Di primo acchito, bisogna dire che il film – un po’ pop – sembrerebbe avere tutte le carte in regola per essere considerato un buon lavoro, tuttavia ci ha lasciato alquanto perplessi.  A differenza delle precedenti opere della regista francese, qui non si lascia spazio per l’improvvisazione, nonostante ne rimanga la voglia, almeno per quanto riguarda l’interpretazione della protagonista. E forse è questo uno degli aspetti che non funzionano nel film: i personaggi sarebbero perfetti nei loro abiti e nei loro ruoli, se non fosse che non riescono ad essere convincenti.
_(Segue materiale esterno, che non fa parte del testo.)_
(** ** Writing increments

    What a handler that stores the file promises: [written] is what it has
    stored since the announcement; success at the end means that it has the
    announced size and digest. *)
Class WriterLaws (H W : Type) `{!ActionHandler H W} `{!HandlerLaws H W} (digest : bytes -> bytes) := {
  written : H -> bytes;
  on_announce_written file_size md5 chunk_size action file_id kb h w :
    handler_ok h -> handler_is_receiving h = false ->
    wp (on_announce file_size md5 chunk_size action file_id kb) (fun res s =>
      ar_accepted res.1 = true -> written s.1 = [] /\ ESPNOW_MAX_INCREMENT_KB <= res.2) (h, w);
  on_data_written sequence data h w :
    handler_ok h -> handler_is_receiving h = true ->
    wp (on_data sequence data) (fun res s =>
      written s.1 = if cr_accepted res then written h ++ data else written h) (h, w);
  on_end_checked h w :
    handler_ok h -> handler_is_receiving h = true ->
    wp on_end (fun result _ => result = ESPNOW_FILE_COMPLETE_SUCCESS ->
      u32 (Z.of_nat (length (written h))) = (announced h).1 /\
      digest (written h) = (announced h).2) (h, w)
}.

Section writing.
Context {H W : Type} `{!ReceiverEnv W} `{!ActionHandler H W} `{!HandlerLaws H W}
        {digest : bytes -> bytes} `{!WriterLaws H W digest}.
Abbreviation St := (FileReceiver H * W)%type.
Implicit Types (r : FileReceiver H) (w : W) (s : St).

(** What the active handler has stored. *)
Definition active_written (l : bytes) r : Prop :=
  exists p h, active_handler_ r = Some p /\ handler_heap r !! p = Some h /\ written h = l.

Lemma slice_bounds_exact F r i :
  transfer_exact r -> transfer_ok r -> file_size_ r = Z.of_nat (length F) ->
  0 <= i < chunks_in_increment_ r (current_increment_ r) ->
  slice_bounds r (chunks_in_increment_ r (current_increment_ r)) i =
    (i * chunk_payload_size_ r,
     Z.of_nat (length (file_chunk F (chunk_payload_size_ r) (seq_of r i)))) /\
  0 < Z.of_nat (length (file_chunk F (chunk_payload_size_ r) (seq_of r i))) <= chunk_payload_size_ r.
Proof.
  intros E T HF Hi. pose proof (chunks_in_increment_range r (current_increment_ r) T) as Hn.
  destruct (chunks_in_increment_exact r (current_increment_ r) E (t_current r T)) as (X1 & X2 & X3 & X4).
  pose proof (total_chunks_bound r E) as [B1 B2]. pose proof (e_total r E) as Ht.
  pose proof (t_chunk r T) as Hc. pose proof (t_cpi r T). pose proof (t_current r T) as Hcur.
  pose proof (e_file r E) as Hfs. unfold kExactFileLimit in Hfs.
  rewrite length_file_chunk by (unfold seq_of; nia). rewrite <-HF.
  set (q := seq_of r i). assert (0 <= q < total_chunks_ r) as Hq by (unfold q, seq_of; nia).
  unfold slice_bounds. rewrite (u32_small (i * _)) by nia.
  replace (current_increment_ r * chunks_per_increment_ r * chunk_payload_size_ r +
           i * chunk_payload_size_ r) with (q * chunk_payload_size_ r) by (unfold q, seq_of; lia).
  rewrite (u64_small (q * chunk_payload_size_ r)) by nia.
  destruct (Z.eqb_spec i (chunks_in_increment_ r (current_increment_ r) - 1)) as [He|He].
  - destruct (Z.ltb_spec (file_size_ r) (q * chunk_payload_size_ r + chunk_payload_size_ r)).
    + rewrite u64_small, u32_small by nia. split; [f_equal|]; nia.
    + split; [f_equal|]; nia.
  - assert ((q + 2) * chunk_payload_size_ r <= total_chunks_ r * chunk_payload_size_ r)
      by (unfold q, seq_of; nia).
    split; [f_equal|]; nia.
Qed.

(** The bytes of chunk [i] of a complete, matching buffer. *)
Lemma buffered_chunk F r i :
  transfer_ok r -> buf_matches F r -> is_complete (increment_buf_ r) = true ->
  0 <= i < chunks_in_increment_ r (current_increment_ r) ->
  slice (Z.to_nat (i * chunk_payload_size_ r))
        (length (file_chunk F (chunk_payload_size_ r) (seq_of r i)))
        (ib_data (increment_buf_ r)) = file_chunk F (chunk_payload_size_ r) (seq_of r i).
Proof.
  intros T Hm Hc Hi. apply Hm, elem_of_ib_set. rewrite (t_expected r T). split; [done|].
  apply (is_complete_iff _ (t_buffer r T)); [done|]. by rewrite (t_expected r T).
Qed.

(** The handler takes every next piece of [F]. *)
Definition accepts_file (F : bytes) : Prop := forall sequence data h w,
  handler_ok h -> handler_is_receiving h = true -> data <> [] ->
  (written h ++ data) `prefix_of` F -> cr_accepted (on_data sequence data (h, w)).1 = true.

Record ready_to_write (F : bytes) r : Prop := {
  rw_exact : transfer_exact r;
  rw_size : file_size_ r = Z.of_nat (length F);
  rw_match : buf_matches F r;
  rw_complete : is_complete (increment_buf_ r) = true
}.

Lemma ready_frame F r r' : frame_eq r r' -> ready_to_write F r -> ready_to_write F r'.
Proof. intros ->. intros [[] ? ? ?]. by constructor. Qed.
Maïwenn stessa non riesce ad essere una cortigiana credibile. I momenti di intimità con re Luigi XVI si limitano ad un bacio e ad alcune scene in cui fanno insieme colazione nel grande letto a baldacchino, ma siamo molto lontani da poter parlare di sensualità o di erotismo. Johnny Depp, pur riuscendo a impersonare un Luigi XVI in modo diremmo passabile e a dimostrare di poter saper recitare se non altro con lo sguardo, esiste nella narrazione del film solo in funzione della presenza e delle azioni dell’attrice principale. I suoi occhi, sulla scena guardano e cercano continuamente Maïwenn, anche quando questa è lontana. Tutti i personaggi secondari si muovono in funzione della protagonista e non in funzione della narrazione filmica. La motivazione di mettere in scena la biografia di un personaggio storico in chiave personale è andata più a danneggiare  piuttosto che ad arricchire la messa in scena. Jeanne du Barry potrebbe benissimo intitolarsi “Maïwenn alla corte del re”. Ma no, non si chiamava una volta Angelica? (vedi il titolo italiano del film di Bernard Borderie, 1965). 

In sala dal 30 agosto

 


Jeanne du Barry – La Favorita del Re (Jeanne du Barry) – Regia: Maïwenn ; sceneggiatura: Maïwenn, Teddy Lussi-Modeste, Nicolas Livecchi; fotografia: Laurent Dailland; montaggio: Laure Gardette; musiche: Stephen Warbeck; scenografia: Angelo Zamparutti; costumi: Jürgen Doering; interpreti: Johnny Depp, Maïwenn, Melvil Poupaud, Pierre Richard, Pascal Greggory, Benjamin Lavernhe, Noémie Lvovsky, India Hair; produzione: Why Not Productions, IN.2 Film, France Télévisions, La Petite Reine, Red Sea Film Festival Foundation;  origine: Francia/Belgio/UK, 2023; durata: 116 minuti; distribuzione: Notorious Pictures.